How often have we heard about a horse, or horses, who “turned bad,” “went sour,” or turned out to be “counterfeit” (i.e. the horse’s true bad nature did not reveal itself until later)? Typical complaints include a deterioration in work performance or attitude without an obvious physical explanation: a show horse who refuses to leave the in-gate, a jumper who starts having more rails or refusals, a dressage horse who loses his brilliance, or any one of a litany of “naughty” behaviours including excessive spookiness, bucking, kicking, rearing, bolting, freezing, biting, head shaking, self-mutilation and so on.

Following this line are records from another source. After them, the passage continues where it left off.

(* ===== verification/AcceptFacts.v ===== *)
(** AcceptFacts: the whole of [accept] on a listening socket with a request. *)

From Stdlib Require Import ZArith Lia.
From stdpp Require Import prelude gmap.
From S2P Require Import Prelude Mem Spinlock Block Klibc Bitmap Frame.
From S2P Require Import PageTable Kernel Apic Thread Syscall KernelFacts KernelDemo.
From S2P Require Import SearchThms SocketFacts SocketThms ConnectFacts.

Section Accept.
Context {H : Type} `{KernelHeap H} `{Garbage} `{Image}.
Implicit Types (s : st (kernel H)).

(** A buffer of [DSOCK_BUFF_SIZE] bytes in the heap. *)
Definition heap_buffer (b : Z) : Prop :=
  heap_lo <= b /\ b + DSOCK_BUFF_SIZE <= heap_hi /\ 0 < b /\ b + DSOCK_BUFF_SIZE < two64.

(** What [accept] makes of the state [s]: [pr] is the pair at the head of the backlog [bl] of the
    listener [sk], and entry [j] of the descriptor table [tab] at [fds] is the new descriptor. *)
Record accepted s s' (sk pr bl fds : Z) (tab : list Z) (j : nat) : Prop := {
  ac_end : exists fi hd sk2 d2, fi <> NULL /\ obj_at (array_s 0) s' fds = Some (<[j := fi]> tab) /\
    obj_at fd_s s' fi = Some (new_fd hd) /\ obj_at handle_s s' hd = Some (DsocketHandle accept_ops sk2) /\
    obj_at sock_s s' sk2 = Some d2 /\ ds_pair d2 = pr /\ ds_state d2 = dsocket_state_connected /\
    obj_at handle_s s hd = None /\ obj_at sock_s s sk2 = None;
  ac_pair : exists p path sb cb, obj_at pair_s s pr = Some p /\
    obj_at pair_s s' pr = Some (DsocketPair true path cb 0 (dp_client_buffer_size p) (dp_client_fds p)
      sb 0 (s32 (dp_server_fds p + 1))) /\
    heap_buffer sb /\ heap_buffer cb /\ apart sb DSOCK_BUFF_SIZE cb DSOCK_BUFF_SIZE;
  ac_listener : exists v v' l, obj_at sock_s s sk = Some v /\ obj_at sock_s s' sk = Some v' /\
    ds_state v' = dsocket_state_disconnected /\ ds_conn_curr v' = ds_conn_curr v /\
    ds_conn_max v' = ds_conn_max v - 1 /\ obj_at (array_s 0) s bl = Some l /\
    obj_at (array_s 0) s' bl = Some (popped l (ds_conn_max v - 1));
  ac_fds : forall a v, obj_at fd_s s a = Some v -> obj_at fd_s s' a = Some v;
  ac_handles : forall a v, obj_at handle_s s a = Some v -> obj_at handle_s s' a = Some v;
  ac_socks : forall a d, obj_at sock_s s a = Some d -> exists d', obj_at sock_s s' a = Some d' /\ ds_pair d' = ds_pair d;
  ac_pairs : forall a, a <> pr -> obj_at pair_s s' a = obj_at pair_s s a;
  ac_arrays : forall a, a <> fds -> a <> bl -> obj_at (array_s 0) s' a = obj_at (array_s 0) s a;
  ac_maps : o_threads (k_obj (smgr s')) = o_threads (k_obj (smgr s)) /\
    o_files (k_obj (smgr s')) = o_files (k_obj (smgr s));
  ac_rest : smem s' = smem s /\ k_cpu (smgr s') = k_cpu (smgr s) /\ k_static (smgr s') = k_static (smgr s)
}.

(** A listener with a request, in a state where [accept] can allocate what it needs. *)
Record acceptable s (t h sk : Z) (v : dsocket) (pr fds : Z) (tab : list Z) (j : nat) (l : gmap Z Z) : Prop := {
  al_current : mc_msr (k_cpu (smgr s)) !! IA32_KERNEL_GS_BASE = Some t;
  al_handle : exists hd op, descriptor s t h hd sk op;
  al_sock : obj_at sock_s s sk = Some v /\ ds_conn_curr v <> 0;
  al_backlog : exists bl, obj_at (array_s 0) s (ds_backlog v) = Some bl /\ bl !! 0%nat = Some pr /\
    1 <= ds_conn_max v <= len bl /\ ds_conn_max v < 2147483648;
  al_pair : is_Some (obj_at pair_s s pr);
  al_table : (exists fi, fd_table s t fi fds tab /\ fi <> NULL) /\ free_fd tab = Some j /\ fds <> ds_backlog v;
  al_list : exists chain, sock_list s driver_sockets chain /\ NoDup chain;
  al_heap : heap_is s l /\ plenty 7 (k_heap (smgr s)) /\ objects_placed s l
}.

Lemma runs_accept yield fuel s t h sk v pr fds tab j l flags Q :
  acceptable s t h sk v pr fds tab j l ->
  (forall s', accepted s s' sk pr (ds_backlog v) fds tab j -> Q (Z.of_nat j) s') ->
  runs (k_driver_accept_impl yield fuel h flags) s Q.
Proof.
  intros [Hcur (hd & op & Hd) [Hv Hcc] (bl & Hbl & Hpr & Hmax & Hmax') [p Hp]
    [(fi & Htab & Hfi) [Hj Hfds]] (chain & Hch & Hnd) (Hl & Hpl & Hplaced)] HQ.
  unfold k_driver_accept_impl. eapply runs_with_handle; [exact Hcur|exact Hd|].
  apply runs_bind. assert (Hwait : runs (wait_until yield fuel
    (v <- rd sock_s sk ;; ret (negb (ds_conn_curr v =? 0)))) s (fun _ s' => s' = s)).
  { destruct fuel; cbn [wait_until]; ksteps; apply Z.eqb_neq in Hcc as ->; by apply runs_ret. }
  eapply runs_mono; [exact Hwait|]. intros [] s0 ->. kstep. kstep. kstep.
  eapply runs_rd_at; [exact Hbl|lia|exact Hpr|]. kstep.
  eapply (runs_open_pair pr p 4); [exact Hp|exact Hl|exact Hpl|].
  intros path sb cb k1 k2 k3 h1 Hb1 Hb2 Hb3 Hr1 Hp1. kstep.
  eapply (runs_pop_backlog _ sk v bl); [by objs|by objs|exact Hmax|exact Hmax'|]. kstep.
  eapply (runs_new_dsocket flags 0); [exact Hr1|exact Hp1|].
  intros fi2 hd2 sk2 b k4 k5 k6 k7 h2 Hb4 Hb5 Hb6 Hb7 Hr2 _. destruct Hplaced as [Pf Ph Ps _ _].
  assert (Nf : forall a w, obj_at fd_s s a = Some w -> a <> fi2).
  { intros a w Ha. eapply new_block_ne; [exact Hb4|done|]. repeat apply placed_insert. by eapply Pf. }
  assert (Nh : forall a w, obj_at handle_s s a = Some w -> a <> hd2).
  { intros a w Ha. eapply new_block_ne; [exact Hb5|done|]. repeat apply placed_insert. by eapply Ph. }
  assert (Ns : forall a w, obj_at sock_s s a = Some w -> a <> sk2).
  { intros a w Ha. eapply new_block_ne; [exact Hb6|done|]. repeat apply placed_insert. by eapply Ps. }
  ksteps. rewrite !put_put by apply _.
  match goal with |- runs _ ?st _ => set (s1 := st) end.
  set (v1 := set_ds_state dsocket_state_disconnected (set_ds_conn_max (ds_conn_max v - 1) v)) in *.
  assert (Hskne : sk <> sk2) by by eapply Ns.
  assert (Hs1 : forall a w, obj_at sock_s s a = Some w -> a <> sk -> obj_at sock_s s1 a = Some w).
  { intros a w Ha Hn. pose proof (Ns _ _ Ha). unfold s1. by objs. }
  assert (Hs1k : obj_at sock_s s1 sk = Some v1) by (unfold s1; by objs).
  assert (Hs12 : exists d2, obj_at sock_s s1 sk2 = Some d2 /\ ds_pair d2 = pr /\
    ds_state d2 = dsocket_state_connected).
  { eexists. split; [unfold s1; by objs|done]. }
  apply runs_bind. eapply runs_link; [|exact Hnd|].
  { eapply sock_list_ext; [|exact Hch]. intros x w _ Hx. destruct (decide (x = sk)) as [->|Hn].
    - exists v1. split; [done|]. simplify_eq. done.
    - exists w. split; [by apply Hs1|done]. }
  intros x w _ Hx. set (s2 := put_at sock_s x (set_ds_next sk2 w) s1).
  assert (Hs2 : forall a d, obj_at sock_s s1 a = Some d -> exists n, obj_at sock_s s2 a = Some (set_ds_next n d)).
  { intros a d Ha. by eapply link_keeps. }
  assert (Ht2 : fd_table s2 t fi fds tab).
  { destruct Htab as [T1 T2 T3]. split; [exact T1|exact T2|]. unfold s2, s1. by objs. }
  eapply runs_add_fd_info; [exact Ht2|exact Hfi|]. rewrite Hj. apply HQ.
  destruct Hs12 as (d2 & Hd2 & Hd2p & Hd2s).
  pose proof (nb_place _ _ _ _ Hb4) as Hfi2. pose proof (nb_place _ _ _ _ Hb2) as Hsb.
  pose proof (nb_size _ _ _ _ Hb2) as Hk2. pose proof (nb_place _ _ _ _ Hb3) as Hcb.
  pose proof (nb_size _ _ _ _ Hb3) as Hk3.
  pose proof (nb_apart _ _ _ _ Hb3 sb k2 (lookup_insert_eq _ _ _)) as Hap.
  split; unfold heap_buffer, apart in *.
  - destruct (Hs2 _ _ Hd2) as [n Hn]. exists fi2, hd2, sk2, (set_ds_next n d2).
    split_ands; try done; [unfold NULL; lia|by objs| | | |].
    + unfold s2, s1. by objs.
    + unfold s2, s1. by objs.
    + destruct (obj_at handle_s s hd2) eqn:E; [by apply Nh in E|done].
    + destruct (obj_at sock_s s sk2) eqn:E; [by apply Ns in E|done].
  - exists p, path, sb, cb. split; [done|]. split; [unfold s2, s1; by objs|]. lia.
  - destruct (Hs2 _ _ Hs1k) as [n Hn]. exists v, (set_ds_next n v1), bl. split_ands; try done.
    unfold s2, s1. by objs.
  - intros a y Ha. pose proof (Nf _ _ Ha). unfold s2, s1. by objs.
  - intros a y Ha. pose proof (Nh _ _ Ha). unfold s2, s1. by objs.
  - intros a d Ha. destruct (decide (a = sk)) as [->|Hn].
    + destruct (Hs2 _ _ Hs1k) as [n Hn]. exists (set_ds_next n v1). split; [exact Hn|]. by simplify_eq.
    + destruct (Hs2 _ _ (Hs1 _ _ Ha Hn)) as [n Hn']. by exists (set_ds_next n d).
  - intros a Hn. unfold s2, s1. by objs.
  - intros a Hn1 Hn2. unfold s2, s1. by objs.
  - done.
  - done.
Qed.
End Accept.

Horses, unlike humans, simply do not to have the cognitive sophistication to become social deviants for personal gain, revenge or pure malice. While at the International Society for Equitation Science last year, I was struck by the number of equine scientists who felt that behavioural problems generally attributed to psychological pathology, or a horse’s bad nature, nearly always had a root physiological source.

WHY ARE WE MISSING THESE UNDERLYING PHYSIOLOGICAL SOURCES?

1. The source is hard to find
The common rule to uncovering the source of a behavioural issue is to rule out any physiological factors first. The difficulty is that this “ruling out” often involves a great deal more searching than the average one-hour vet visit is likely to entail. Since pain does not always show up in an obvious lameness, but often in these performance and behavioural indicators, a diagnosis is often elusive. Furthermore, the underlying cause may not reduce to one major physical problem, but instead have its etiology in multiple minor physical problems that each on its own would not account for the behaviour, but cumulatively could well do so (McDonnell, 2005).